Car le leadership est certes de plus en plus au centre de nos réflexions et c’est tant mieux, mais quand on admire les pyramides de Kheops, vieilles de plus de 4000 ans, on se dit bien que le pharaon ne les a pas construites tout seul et qu’il a bien dû trouver une manière de se faire « aider » par quelques milliers de personnes. De même, si la personne du Général de Gaulle nous est chère, on n’ira pas jusqu’à voir en lui un super-héros mythologique ayant libéré la France à la seule force de son bras puissant.
La mise en perspective de ces deux exemples nous permet d’ailleurs d’entrer en profondeur dans la conceptualisation du problème philosophique que représente le leadership. S’ils montrent bien, tous deux, l’étendu de ce qu’un individu peut réaliser quand d’autres se mettent au service de sa vision, ils mettent aussi en évidence combien la méthode est importante pour obtenir ce résultat. C’est le fouet des esclavagistes contre l’appel du 18 juin.
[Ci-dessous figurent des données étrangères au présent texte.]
Lemma visit_items_adds items docs c docs' c' :
  items ⊆ get_linked_docs g x.1 x.2 →
  visit_items rec items (docs, c) = Done (docs', c') →
  ∃ new,
    docs' ≡ₚ docs ++ new ∧
    Forall (λ nd, reached g x nd ∧ counted g nd) new ∧
    (∀ ld ls l, (ld, ls) ∈ items → validate_linked_doc ld = true → l ∈ ls →
                link_name l ∈ map name docs').
Proof.
  revert docs c. induction items as [|[ld ls] items IH]; intros docs c Hitems.
  - intros [= <- <-]. exists []. rewrite app_nil_r.
    split; [done|]. split; [done|]. by intros ld ls l ?%elem_of_nil.
  - rewrite visit_items_cons.
    destruct (visit_links rec ld ls (docs, c)) as [[docs1 c1]|] eqn:Hlinks; [|done].
    simpl. intros Hrun.
    apply (visit_links_adds ld ls) in Hlinks as (new1 & Hperm1 & Hnew1 & Hname1);
      [|apply Hitems; by left|done].
    apply IH in Hrun as (new2 & Hperm2 & Hnew2 & Hname2);
      [|intros item Hitem; apply Hitems; by right].
    exists (new1 ++ new2). split; [|split].
    + by rewrite Hperm2, Hperm1, <- app_assoc.
    + by apply Forall_app.
    + intros ld' ls' l [[= -> ->]|Hin]%elem_of_cons Hvalid Hl; [|by eapply Hname2].
      eapply names_kept; [exact Hperm2|by apply Hname1].
Qed.

Lemma body_adds docs ds c :
  body rec g x.1 x.2 docs = Done (ds, c) →
  ∃ new,
    ds ≡ₚ default [] docs ++ new ∧
    Forall (λ nd, reached g x nd ∧ counted g nd) new ∧
    (∀ ld ls l, (ld, ls) ∈ get_linked_docs g x.1 x.2 →
                validate_linked_doc ld = true → l ∈ ls →
                link_name l ∈ map name ds).
Proof.
  unfold body.
  destruct (visit_items rec _ _) as [[docs1 c1]|] eqn:Hitems; [|done].
  simpl. intros [= <- <-].
  apply visit_items_adds in Hitems as (new & Hperm & Hnew & Hnames); [|done].
  exists new. split; [by rewrite sort_by_link_count_perm|]. split; [done|].
  intros ld ls l Hitem Hvalid Hl.
  apply (names_kept docs1 _ []);
    [by rewrite app_nil_r, sort_by_link_count_perm|by eapply Hnames].
Qed.

End added.

Lemma get_linked_documents_adds (fuel : nat) g d n docs ds c :
  get_linked_documents fuel g d n docs = Done (ds, c) →
  ∃ new,
    ds ≡ₚ default [] docs ++ new ∧
    Forall (λ nd, reached g (d, n) nd ∧ counted g nd) new ∧
    (∀ ld ls l, (ld, ls) ∈ get_linked_docs g d n →
                validate_linked_doc ld = true → l ∈ ls →
                link_name l ∈ map name ds).
Proof.
  revert d n docs ds c. induction fuel as [|fuel IH]; intros d n docs ds c; [done|].
  simpl. apply (body_adds g (d, n)).
  intros d' n' docs' ds' c' Hrun. split.
  - destruct (IH _ _ _ _ _ Hrun) as (new & Hperm & Hnew & _). by exists new.
  - by destruct (get_linked_documents_result _ _ _ _ _ _ _ Hrun).
Qed.

(** ** Main results *)

(** X11 -- what [get_linked_documents] returns is the list it was given,
    with nothing dropped, plus nodes each describing a document reached
    from the given one through one or more allow-listed links, and so of
    an allow-listed doctype: no unrelated document is ever added. *)
Theorem get_linked_documents_reached (fuel : nat) (g : graph)
    (doctype name : string) (docs : option (list node))
    (ds : list node) (count : nat) :
  get_linked_documents fuel g doctype name docs = Done (ds, count) →
  ∃ new,
    ds ≡ₚ default [] docs ++ new ∧
    Forall (λ nd, reached g (doctype, name) nd ∧
                  Linked.doctype nd ∈ ["Project"; "Timesheet"; "Task"]) new.
Proof.
  intros (new & Hperm & Hnew & _)%get_linked_documents_adds.
  exists new. split; [done|].
  eapply Forall_impl; [exact Hnew|]. intros nd [Hreached _]. split; [done|].
  apply (reached_allow_listed g _ _ Hreached).
Qed.

Lemma get_linked_documents_reached_witness :
  ∃ new,
    [Node "Task" "T0" 0 0; Node "Timesheet" "TS1" 1 0; Node "Task" "T1" 0 1]
      ≡ₚ [] ++ new ∧
    Forall (λ nd, reached Fixtures.index_nested_second ("Project", "P1") nd ∧
                  Linked.doctype nd ∈ ["Project"; "Timesheet"; "Task"]) new.
Proof.
  apply (get_linked_documents_reached 3 Fixtures.index_nested_second
           "Project" "P1" None _ 2).
  reflexivity.
Defined.

(** X12 -- the counts in the returned list are right whenever those in
    the list given are: every node added carries as [link_count] the
    number of allow-listed direct links of the document it describes. *)
Theorem get_linked_documents_counted (fuel : nat) (g : graph)
    (doctype name : string) (docs : option (list node))
    (ds : list node) (count : nat) :
  get_linked_documents fuel g doctype name docs = Done (ds, count) →
  Forall (counted g) (default [] docs) →
  Forall (counted g) ds.
Proof.
  intros (new & Hperm & Hnew & _)%get_linked_documents_adds Hgiven.
  rewrite Hperm. apply Forall_app. split; [done|].
  eapply Forall_impl; [exact Hnew|]. by intros nd [_ Hcounted].
Qed.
Car en vérité, peut-on à proprement parler, qualifier de leader un pharaon recourant à une main d’oeuvre servile menacée de sévices voire de mort en cas de désobéissance ? La notion de leadership conviendrait bien d’avantage à Charles de Gaule, pour avoir réussi à fédérer autour d’un projet dangereux voire irréaliste, potentiellement mortel, des individus qui avaient toutes les raisons du monde de ne pas le rejoindre et même de s’engager dans la voie contraire. C’est en toute liberté, au péril de leur confort et de leur vie, que les résistants ont bravé le danger pour le rêve d’une France libre à nouveau et c’est toute la différence.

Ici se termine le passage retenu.